(** [sendMessage(messageText)] *)
Definition sendMessage (client : Youtube) (messageText : string) (h : t)
  : Result LiveChatMessage * t :=
  let h0 := log "http" "sending chat message" h in
  match liveChatMessages_insert client (liveChatID h0) messageText with
  | Resolved data => (successOf data, h0)
  | Rejected => (failure, log "error" "failed to send new chat message" h0)
  end.

(** *** Paging through the chat history *)

Lemma slice_nonneg {A} (l : list A) (i j : Z) :
  0 <= i -> i <= j ->
  slice l i j = take (Z.to_nat (j - i)) (drop (Z.to_nat i) l).
Proof.
  intros Hi Hj. unfold slice, relative_index.
  assert (Hlen := length_drop l (Z.to_nat i)).
  destruct (Z.ltb_spec i 0); [lia|].
  destruct (Z.ltb_spec j 0); [lia|].
  destruct (Z_le_gt_dec i (Z.of_nat (length l))) as [Hin|Hout].
  - rewrite (Z.min_l i) by lia.
    destruct (Z_le_gt_dec j (Z.of_nat (length l))).
    + rewrite Z.min_l by lia. done.
    + rewrite Z.min_r by lia.
      rewrite !take_ge; [done| |]; lia.
  - rewrite !Z.min_r by lia.
    rewrite Z.sub_diag. simpl.
    rewrite (drop_ge l (Z.to_nat i)) by lia.
    by rewrite take_nil, drop_ge by lia.
Qed.

Lemma slice_to_end {A} (l : list A) (i : Z) :
  0 <= i -> slice l i (Z.of_nat (length l)) = drop (Z.to_nat i) l.
Proof.
  intros Hi. unfold slice, relative_index.
  destruct (Z.ltb_spec i 0); [lia|].
  destruct (Z.ltb_spec (Z.of_nat (length l)) 0); [lia|].
  rewrite Z.min_id.
  destruct (Z_le_gt_dec i (Z.of_nat (length l))).
  - rewrite Z.min_l by lia. apply take_ge. rewrite length_drop. lia.
  - rewrite Z.min_r by lia. rewrite Z.sub_diag. simpl.
    by rewrite (drop_ge l (Z.to_nat i)) by lia.
Qed.

(** C9: for an index [i >= 0] and a maximum [m > 0], [chatPage i m] is the
    slice of the chat history from position [i] up to, and excluding,
    position [i + m + 1]: at most [m + 1] messages, and exactly [m + 1] when
    the history is long enough; for [m = 0], the default, it is the whole
    rest of the history from position [i] on. *)
Theorem chatPage_window (h : t) (i m : Z) :
  0 <= i ->
  (0 < m ->
     chatPage i m h = take (Z.to_nat (m + 1)) (drop (Z.to_nat i) (chatHistory h))
     /\ (forall k : nat,
           chatPage i m h !! k =
           if decide (Z.of_nat k < m + 1)
           then chatHistory h !! (Z.to_nat i + k)%nat else None)
     /\ (length (chatPage i m h) <= Z.to_nat (m + 1))%nat
     /\ (i + m + 1 <= Z.of_nat (length (chatHistory h)) ->
         length (chatPage i m h) = Z.to_nat (m + 1)))
  /\ chatPage i 0 h = drop (Z.to_nat i) (chatHistory h).
Proof.
  intros Hi. split.
  - intros Hm.
    assert (E : chatPage i m h
                = take (Z.to_nat (m + 1)) (drop (Z.to_nat i) (chatHistory h))).
    { unfold chatPage. destruct (Z.ltb_spec 0 m); [|lia].
      rewrite slice_nonneg by lia. do 2 f_equal. lia. }
    split; [exact E|]. rewrite E. split; [|split].
    + intros k. case_decide.
      * rewrite lookup_take_lt by lia. by rewrite lookup_drop.
      * by rewrite lookup_take_ge by lia.
    + rewrite length_take. lia.
    + intros Hfull. rewrite length_take, length_drop. lia.
  - unfold chatPage. simpl. by apply slice_to_end.
Qed.

Definition msg (text who uid : string) : LiveChatMessage :=
  {| displayMessage := text; displayName := who; channelId := uid |}.

Definition five_messages : t :=
  {| _broadcast := None;
     chatHistory := [msg "a" "ann" "u1"; msg "b" "bob" "u2"; msg "c" "cy" "u3";
                     msg "d" "dee" "u4"; msg "e" "eve" "u5"];
     chatNextPage := None; calls := []; logged := [] |}.

Lemma chatPage_window_witness :
  chatPage 1 2 five_messages
  = [msg "b" "bob" "u2"; msg "c" "cy" "u3"; msg "d" "dee" "u4"]
  /\ chatPage 1 0 five_messages
    = [msg "b" "bob" "u2"; msg "c" "cy" "u3"; msg "d" "dee" "u4";
       msg "e" "eve" "u5"].
Proof.
  assert (H : 0 <= 1) by lia.
  destruct (chatPage_window five_messages 1 2 H) as [Hm H0].
  split.
  - rewrite (proj1 (Hm ltac:(lia))). reflexivity.
  - rewrite H0. reflexivity.
Defined.

(** *** Polling: what a failed fetch leaves behind *)

(** The fields of the handler, without the logger's lines. *)
Definition fields (h : t)
  : option LiveBroadcast * list LiveChatMessage * option string * list ApiCall :=
  (_broadcast h, chatHistory h, chatNextPage h, calls h).

Definition failed_call (ty : string) (now : Z) : ApiCall :=
  {| call_type := ty; call_success := false; call_time := now |}.

Lemma fetchBroadcast_rejected (client : Youtube) (now : Z) (h : t) :
  liveBroadcasts_list client = Rejected ->
  (fetchBroadcast client now h).1 = failure
  /\ fields (fetchBroadcast client now h).2
    = (_broadcast h, chatHistory h, chatNextPage h,
       failed_call "list/broadcast" now :: calls h).
Proof.
  intros Hrej. unfold fetchBroadcast, fetchBroadcast_try.
  rewrite Hrej. done.
Qed.

Lemma fetchBroadcast_failure_frame (client : Youtube) (now : Z) (h : t) :
  (fetchBroadcast client now h).1 = failure ->
  fields (fetchBroadcast client now h).2
  = (_broadcast h, chatHistory h, chatNextPage h,
     failed_call "list/broadcast" now :: calls h).
Proof.
  unfold fetchBroadcast, fetchBroadcast_try.
  destruct (liveBroadcasts_list client) as [[[[|first rest]|] token]|];
    simpl; done.
Qed.

Lemma fetchBroadcast_keeps_chat (client : Youtube) (now : Z) (h : t) :
  chatHistory (fetchBroadcast client now h).2 = chatHistory h
  /\ chatNextPage (fetchBroadcast client now h).2 = chatNextPage h.
Proof.
  unfold fetchBroadcast, fetchBroadcast_try.
  destruct (liveBroadcasts_list client) as [[[[|first rest]|] token]|];
    simpl; done.
Qed.

Lemma fetchChatMessages_rejected (client : Youtube) (now : Z) (h : t) :
  liveChatMessages_list client (liveChatID h) (chatNextPage h) = Rejected ->
  (fetchChatMessages client now h).1 = failure
  /\ fields (fetchChatMessages client now h).2
    = (_broadcast h, chatHistory h, chatNextPage h,
       failed_call "list/message" now :: calls h).
Proof.
  intros Hrej. unfold fetchChatMessages, fetchChatMessages_try.
  change (liveChatID (log "http" "fetching chat messages" h))
    with (liveChatID h).
  change (chatNextPage (log "http" "fetching chat messages" h))
    with (chatNextPage h).
  rewrite Hrej. done.
Qed.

----

Exercise directions
Say how many lines in the records hold the string "reflexivity", and say nothing else.

Output
2